The midterms marked a turning point in the Republican Party’s confidence in the president. During most of Trump’s time in the Oval, his job approval rating has been remarkably stable, poor but not disastrously so, averaging in the low 40s. Throughout, the president has skated from scandal to scandal, any one of which would have hobbled past administrations. As last month’s elections approached, this dynamic, reinforced by the stability of a Republican majority in the U.S. Senate that ultimately expanded by two seats, created a false sense of security about the health of the G.O.P. among many Republicans, even those less than thrilled with Trump.
November 6 provoked a brutal reassessment. Republicans saw their coalition crack, and many senior strategists blame the president. As a few well-placed strategists told me for reporting I did for the
Washington Examiner, after-action polling and analysis made it clear that Trump drove away soft Republicans, college-educated Republicans, female Republicans, moderate Republicans, basically every category of Republican not firmly ensconced in Trump’s base, plus crucial independents, handing House Democrats a larger victory than most had predicted, and with it, the majority. The right Democratic presidential nominee could capitalize on that.
And who is that? As often as Warren and her like-styled cohorts were mentioned as easy Trump foils, former Vice President
Joe Biden was cited as among the few Democrats who many Republicans believe might dispatch the incumbent with relative ease. Is Biden progressive? Absolutely. Gaffe-prone? Duh. But he is the antithesis of Trump, with the added benefit that he’s been vetted before, and passed muster. “He wreaks calmness and normalcy, which I feel like people crave over the chaos of the Trump administration,” a Republican strategist headquartered in the Southwest said. Another Democrat who fits that bill, more than one Republican volunteered to me, unprompted:
John Hickenlooper, the 66-year-old outgoing two-term governor of Colorado, former Denver mayor, and small-business owner. “One of the main disasters to avoid is to think 2016 is like 2020,” the Republican strategist based in the Southwest explained. “Trump got lucky and people held their nose against Clinton. That’s not likely to happen this time.”
The problem for Republicans, lamented a seasoned G.O.P. hand in Washington, is that despite the challenges the Democrats face heading into the next election—a crowded and divisive primary and a restless base not necessarily uninterested in nominating calm, competent, and normal—“is that the Trump apologists won’t put the blame where it belongs and are burying their heads in the sand.”
Of course, countless other Democrats are expected to run for president. Republicans continue to assess the developing field of candidates, many of who either remain an enigma or who engender differences of opinion as to how they would measure up against Trump. For instance, some dismiss Senator
Kamala Harris of California as another radical progressive who isn’t ready for Prime Time, even if she’s right out of central casting for Democratic presidential contenders.
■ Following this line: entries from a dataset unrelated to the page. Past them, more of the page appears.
(* ===== verification/World.v ===== *)
(** * The effects of a request: clock, randomness, database faults, state

    A computation reads the wall clock ([time.Now]), the system's random source
    ([rand.Read]) and a store whose calls may fail.  The outside world is given
    by oracles that answer the n-th call; a theorem about a computation holds
    for every answer. *)

From S2P Require Import Prelude GoStd.

(** Durations and instants are nanoseconds, as in package [time]. *)
Definition nanosecond : Z := 1.
Definition second : Z := 1000000000.
Definition minute : Z := 60 * second.
Definition hour : Z := 60 * minute.
(** [t.Unix()]: whole seconds, rounded towards minus infinity. *)
Definition unix (t : Z) : Z := t / second.

Record World (S : Type) := mkWorld {
  w_clock : nat → Z;                    (* the n-th reading of the clock *)
  w_nclock : nat;
  w_rand : nat → option (nat → byte);   (* the n-th read of randomness, if it succeeds *)
  w_nrand : nat;
  w_fault : nat → option string;        (* the n-th database call's I/O error, if any *)
  w_nfault : nat;
  w_state : S;
}.
Arguments mkWorld {S} _ _ _ _ _ _ _.
Arguments w_clock {S} _ _.
Arguments w_nclock {S} _.
Arguments w_rand {S} _ _.
Arguments w_nrand {S} _.
Arguments w_fault {S} _ _.
Arguments w_nfault {S} _.
Arguments w_state {S} _.

Definition M (S A : Type) : Type := World S → A * World S.

Section Effects.
Context {S : Type}.

#[global] Instance M_ret : MRet (M S) := λ A a w, (a, w).
#[global] Instance M_bind : MBind (M S) := λ A B f m w, let '(a, w') := m w in f a w'.

Definition time_now : M S Z := λ w,
  (w_clock w (w_nclock w),
   mkWorld (w_clock w) (Datatypes.S (w_nclock w)) (w_rand w) (w_nrand w)
     (w_fault w) (w_nfault w) (w_state w)).

(** [rand.Read] of [n] bytes. *)
Definition rand_read (n : nat) : M S (result (list byte)) := λ w,
  (match w_rand w (w_nrand w) with
   | Some f => Ok (f <$> seq 0 n)
   | None => Err (ErrMsg "crypto/rand: read failed")
   end,
   mkWorld (w_clock w) (w_nclock w) (w_rand w) (Datatypes.S (w_nrand w))
     (w_fault w) (w_nfault w) (w_state w)).

Definition get_state : M S S := λ w, (w_state w, w).
Definition put_state (s : S) : M S unit := λ w,
  (tt, mkWorld (w_clock w) (w_nclock w) (w_rand w) (w_nrand w)
         (w_fault w) (w_nfault w) s).
Definition modify (f : S → S) : M S unit := λ w, put_state (f (w_state w)) w.

(** A database call: an I/O fault leaves the state alone and returns the
    driver's error; otherwise [f] runs on the state. *)
Definition db_call {A} (f : S → result A * S) : M S (result A) := λ w,
  let w1 st := mkWorld (w_clock w) (w_nclock w) (w_rand w) (w_nrand w)
                 (w_fault w) (Datatypes.S (w_nfault w)) st in
  match w_fault w (w_nfault w) with
  | Some msg => (Err (ErrDriver msg), w1 (w_state w))
  | None => let '(r, s') := f (w_state w) in (r, w1 s')
  end.

(** ** Weakest preconditions

    [wp m Q w]: running [m] in [w] ends in a result and a world that satisfy
    [Q].  Computations are total functions, so this is total correctness. *)
Definition wp {A} (m : M S A) (Q : A → World S → Prop) (w : World S) : Prop :=
  Q (fst (m w)) (snd (m w)).

Lemma wp_ret {A} (a : A) Q w : Q a w → wp (mret a) Q w.
Proof. done. Qed.
Lemma wp_bind {A B} (m : M S A) (f : A → M S B) Q w :
  wp m (λ a w', wp (f a) Q w') w → wp (m ≫= f) Q w.
Proof. unfold wp, mbind, M_bind. by destruct (m w). Qed.
Lemma wp_mono {A} (m : M S A) (Q Q' : A → World S → Prop) w :
  wp m Q w → (∀ a w', Q a w' → Q' a w') → wp m Q' w.
Proof. intros H HQ. by apply HQ. Qed.
Lemma wp_run {A} (m : M S A) Q w a w' : m w = (a, w') → wp m Q w → Q a w'.
Proof. unfold wp. by intros ->. Qed.
Lemma wp_elim {A} (m : M S A) (Q : A → World S → Prop) w a w' : wp m Q w → m w = (a, w') → Q a w'.
Proof. unfold wp. intros H E. by rewrite E in H. Qed.
Lemma wp_intro {A} (m : M S A) (Q : A → World S → Prop) w :
  (∀ a w', m w = (a, w') → Q a w') → wp m Q w.
Proof. intros H. apply H. by destruct (m w). Qed.

(** Two worlds with the same oracles, the second reached from the first. *)
Definition same_oracles (w w' : World S) : Prop :=
  w_clock w' = w_clock w ∧ w_rand w' = w_rand w ∧ w_fault w' = w_fault w.

(** The database never fails in this world. *)
Definition no_faults (w : World S) : Prop := ∀ n, w_fault w n = None.
(** The random source never fails in this world. *)
Definition rand_ok (w : World S) : Prop := ∀ n, is_Some (w_rand w n).
End Effects.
Others see in her a shrewd operator who could realistically win the nomination and put Trump on defense the same way House Democrats put House Republicans in a bind in the midterm elections.
It’s much the same for
Michael Bloomberg, the billionaire media mogul and former mayor of New York City. Here’s a politician with a large enough personal fortune to outspend Trump and the Republican National Committee put together, and the wiliness to overcome his shortcomings. But some Republicans are unimpressed, saying there are few Democrats as polarizing and sure to keep the G.O.P. coalition together the way Clinton did two years ago as would the crusading anti-soda, anti-gun Bloomberg.
Then there are those Republican power brokers who, amid fretting about what might happen down ticket in 2020, neither fear the formidable Democrats nor welcome the weaklings. “Fear is an interesting word because I fucking hate Trump so much,” a Republican consigliere said. “I certainly wouldn’t be sorry to see him lose.”